■ **INFORMATION SHOWN**:
(* ===== verification/WalTail.v ===== *)
(** * Reading and writing the WAL

    [loonfs-core/src/wal]: the objects a writer prepares and publishes
    ([writer.rs], [publish.rs], [publish_error.rs]), the walk that validates
    numbered objects ([frame.rs], [reader.rs], [replay.rs]), discovery of the
    tip in widening windows ([discover.rs]), the replay of a validated tail,
    and which objects recovery still needs ([reclaim.rs]).

    The object store is a parameter: a GET of a key at a moment returns the
    object's bytes there or an error.  The GETs of a discovery window run
    together, so each has a moment of its own.  [probe_namespace_wal], which
    keeps its result in the read cache, is not modelled. *)
From S2P Require Import Prelude Types Records Utf8 Codec ObjectKeys Manifest SegmentBlocks MetadataState StateReads CommitSafety Wal ProjectedTail.
Local Open Scope N_scope.

(** ** The namespace state *)
Record NamespaceReadState := mkNamespaceReadState {
  ns_namespace_id : NamespaceId;
  ns_created_at_ms : N;
  ns_created_by : ActorId;
  ns_access : NamespaceAccess;
  ns_fork_basis : option ForkBasis;
  ns_family_root_id : NamespaceId;
  ns_status : NamespaceStatus;
  ns_writer_epoch : WriterEpoch;
  ns_writer : option WriterBlock;
  ns_seq : ChangeSeq;
  ns_wal_no : WalNo;
  ns_folded_wal_no : WalNo;
}.

Definition after_wal_object (head : NamespaceReadState) (payload : WalObjectPayload) : NamespaceReadState :=
  {| ns_namespace_id := head.(ns_namespace_id); ns_created_at_ms := head.(ns_created_at_ms);
     ns_created_by := head.(ns_created_by); ns_access := head.(ns_access); ns_fork_basis := head.(ns_fork_basis);
     ns_family_root_id := head.(ns_family_root_id); ns_status := head.(ns_status);
     ns_writer_epoch := head.(ns_writer_epoch); ns_writer := head.(ns_writer);
     ns_seq := payload.(wop_head_seq); ns_wal_no := payload.(wop_wal_no); ns_folded_wal_no := head.(ns_folded_wal_no) |}.

(** [impl From<&NamespaceManifestPayload> for NamespaceReadState]. *)
Definition read_state_from (manifest : NamespaceManifestPayload) : NamespaceReadState :=
  {| ns_namespace_id := manifest.(mp_namespace_id); ns_created_at_ms := manifest.(mp_created_at_ms);
     ns_created_by := manifest.(mp_created_by); ns_access := manifest.(mp_access); ns_fork_basis := manifest.(mp_fork_basis);
     ns_family_root_id := manifest.(mp_family_root_id); ns_status := manifest.(mp_status);
     ns_writer_epoch := manifest.(mp_writer_epoch); ns_writer := manifest.(mp_writer);
     ns_seq := manifest.(mp_head_seq); ns_wal_no := manifest.(mp_folded_wal_no); ns_folded_wal_no := manifest.(mp_folded_wal_no) |}.

(** [NamespaceReadState::unfolded_wal_objects]: a subtraction of [u64]. *)
Definition unfolded_wal_objects {E} (head : NamespaceReadState) : res E N := checked_sub head.(ns_wal_no) head.(ns_folded_wal_no).

(** ** Validated objects *)
Record ValidatedWalObject := mkValidatedWalObject {
  vo_object_key : string;
  vo_envelope : WalObjectEnvelope;
  vo_stored_bytes : N;
}.
Abbreviation ValidatedWalTail := (list ValidatedWalObject) (only parsing).
Definition vo_payload (object : ValidatedWalObject) : WalObjectPayload := object.(vo_envelope).(ve_payload).

(** [ValidatedWalTail::newest_commit_at_ms]. *)
Definition newest_commit_at_ms (objects : ValidatedWalTail) : option N :=
  wcp_committed_at_ms <$> head (omap (λ object, list.last (vo_payload object).(wop_records)) (reverse objects)).

(** [ValidatedWalTail::wal_bytes]. *)
Definition tail_wal_bytes (objects : ValidatedWalTail) : N :=
  foldr (λ object total, object.(vo_stored_bytes) + total) 0
    (filter (λ object, (vo_payload object).(wop_records) ≠ []) objects).

Definition push_published (objects : ValidatedWalTail) (envelope : WalObjectEnvelope) (stored_bytes : N) : ValidatedWalTail :=
  objects ++ [mkValidatedWalObject (keys.wal_object envelope.(ve_payload).(wop_namespace_id) envelope.(ve_payload).(wop_wal_no)) envelope stored_bytes].

Inductive WalTailLoadError : Set :=
| ReadWal (object_key : string) (kind : ObjectStoreErrorKind)
| MissingWalObject (object_key : string)
| NumberMismatch (object_key : string)
| HeadSeqMismatch (object_key : string) (expected actual : ChangeSeq)
| ReplayFailed (object_key : string) (error : WalObjectError).

(** [ControlObjectLoadError], the variants that discovery returns. *)
Inductive ControlObjectLoadError : Set :=
| ControlStore (object_key : string) (kind : ObjectStoreErrorKind)
| ControlCodec (object_key : string) (error : WalTailLoadError).

Definition wal_error (error : WalTailLoadError) : ControlObjectLoadError :=
  match error with
  | ReadWal object_key kind => ControlStore object_key kind
  | MissingWalObject object_key | NumberMismatch object_key | HeadSeqMismatch object_key _ _ | ReplayFailed object_key _ =>
      ControlCodec object_key error
  end.

(** [MetadataProjectionLoadError], the variants of the WAL. *)
Inductive MetadataProjectionLoadError : Set :=
| WalTailLoad (error : WalTailLoadError)
| WalReplay (object_key : string) (error : WalObjectError).

(** ** Replay *)
Fixpoint check_contiguous (expected_first_seq : ChangeSeq) (offset : N) (records : list WalCommitPayload) : res WalObjectError unit :=
  match records with
  | [] => Ok ()
  | record :: rest =>
      expected ← ok_or (checked_add U64_MAX expected_first_seq offset) SeqOverflow;
      if decide (record.(wcp_committed_seq) ≠ expected) then Err (NonContiguousSeq expected record.(wcp_committed_seq))
      else check_contiguous expected_first_seq (offset + 1) rest
  end.

Definition validate_wal_object_for_replay (expected_prior_head_seq : ChangeSeq) (payload : WalObjectPayload) : res WalObjectError unit :=
  if bool_decide (payload.(wop_records) = []) then
    if decide (payload.(wop_head_seq) ≠ expected_prior_head_seq) then Err SummaryMismatch else Ok ()
  else
    expected_first_seq ← ok_or (next_public_ordinal expected_prior_head_seq) SeqOverflow;
    if bool_decide (wcp_committed_seq <$> head payload.(wop_records) ≠ Some expected_first_seq) ||
       bool_decide (wcp_committed_seq <$> list.last payload.(wop_records) ≠ Some payload.(wop_head_seq))
    then Err SummaryMismatch
    else check_contiguous expected_first_seq 0 payload.(wop_records).

Section replay.
Context `{HeapBytes}.

Fixpoint project_objects (head : NamespaceReadState) (tail : ProjectedWalTail) (objects : ValidatedWalTail)
    : res MetadataProjectionLoadError (NamespaceReadState * ProjectedWalTail) :=
  match objects with
  | [] => Ok (head, tail)
  | object :: rest =>
      tail ← map_err (WalReplay object.(vo_object_key)) (push_object tail (vo_payload object).(wop_records) object.(vo_stored_bytes));
      project_objects (after_wal_object head (vo_payload object)) tail rest
  end.

Definition project_validated_wal_tail (base_head : NamespaceReadState) (tail : ProjectedWalTail) (wal_tail : ValidatedWalTail)
    : res MetadataProjectionLoadError (NamespaceReadState * ProjectedWalTail) :=
  project_objects base_head tail wal_tail.

Definition replay_discovered_tail (base_head : NamespaceReadState) (base_metadata_state : MetadataState) (tail : ValidatedWalTail)
    : res MetadataProjectionLoadError (NamespaceReadState * ProjectedWalTail) :=
  project_validated_wal_tail base_head (ProjectedWalTail_from_rows base_metadata_state) tail.
End replay.

(** ** Reading *)
Record StoredWalEnvelope := mkStoredWalEnvelope { se_envelope : WalObjectEnvelope; se_stored_bytes : N }.

Record WalWalk := mkWalWalk {
  ww_namespace_id : NamespaceId;
  ww_wal_no : WalNo;
  ww_seq : ChangeSeq;
  ww_epoch : WriterEpoch;
  ww_epoch_bound : WriterEpoch;
}.

Definition WalWalk_after (namespace_id : NamespaceId) (wal_no : WalNo) (seq : ChangeSeq) (epoch_bound : WriterEpoch) : WalWalk :=
  mkWalWalk namespace_id wal_no seq 0 epoch_bound.

(** [WalWalk::validate]. *)
Definition walk_validate (walk : WalWalk) (object_key : string) (stored : StoredWalEnvelope)
    : res WalTailLoadError (ValidatedWalObject * WalWalk) :=
  let payload := stored.(se_envelope).(ve_payload) in
  if bool_decide (payload.(wop_writer_epoch) < walk.(ww_epoch)) || bool_decide (walk.(ww_epoch_bound) < payload.(wop_writer_epoch))
  then Err (ReplayFailed object_key (WriterEpochMismatch walk.(ww_epoch_bound) payload.(wop_writer_epoch)))
  else
    _ ← map_err (ReplayFailed object_key) (validate_wal_object_for_replay walk.(ww_seq) payload);
    Ok (mkValidatedWalObject object_key stored.(se_envelope) stored.(se_stored_bytes),
        mkWalWalk walk.(ww_namespace_id) payload.(wop_wal_no) payload.(wop_head_seq) payload.(wop_writer_epoch) walk.(ww_epoch_bound)).

Section reading.
Context `{SectionCodecs} `{WalCodecs}.
(** GET of a key at a moment. *)
Context (store_get : nat → string → res ObjectStoreErrorKind (option bytes)).

(** [load_wal_object]: the object's key and what the load gave. *)
Definition load_wal_object (moment : nat) (namespace_id : NamespaceId) (wal_no : WalNo)
    : string * res WalTailLoadError (option StoredWalEnvelope) :=
  let object_key := keys.wal_object namespace_id wal_no in
  (object_key,
   stored ← map_err (ReadWal object_key) (store_get moment object_key);
   match stored with
   | None => Ok None
   | Some stored =>
       envelope ← map_err (ReplayFailed object_key ∘ WalObjectCodec object_key) (decode_wal_object_envelope_zstd stored);
       if decide (envelope.(ve_payload).(wop_wal_no) ≠ wal_no) then Err (NumberMismatch object_key)
       else if decide (envelope.(ve_payload).(wop_namespace_id) ≠ namespace_id)
       then Err (ReplayFailed object_key (NamespaceMismatch namespace_id envelope.(ve_payload).(wop_namespace_id)))
       else Ok (Some (mkStoredWalEnvelope envelope (blen stored)))
   end).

■ **WORK INSTRUCTION**:
From the records above, print only the lines between the one holding "ww_epoch : WriterEpoch;" and the one holding "let payload := stored.(se_envelope).(ve_payload)", inclusive, exactly as they stand.

■ **OUTPUT**:
  ww_epoch : WriterEpoch;
  ww_epoch_bound : WriterEpoch;
}.

Definition WalWalk_after (namespace_id : NamespaceId) (wal_no : WalNo) (seq : ChangeSeq) (epoch_bound : WriterEpoch) : WalWalk :=
  mkWalWalk namespace_id wal_no seq 0 epoch_bound.

(** [WalWalk::validate]. *)
Definition walk_validate (walk : WalWalk) (object_key : string) (stored : StoredWalEnvelope)
    : res WalTailLoadError (ValidatedWalObject * WalWalk) :=
  let payload := stored.(se_envelope).(ve_payload) in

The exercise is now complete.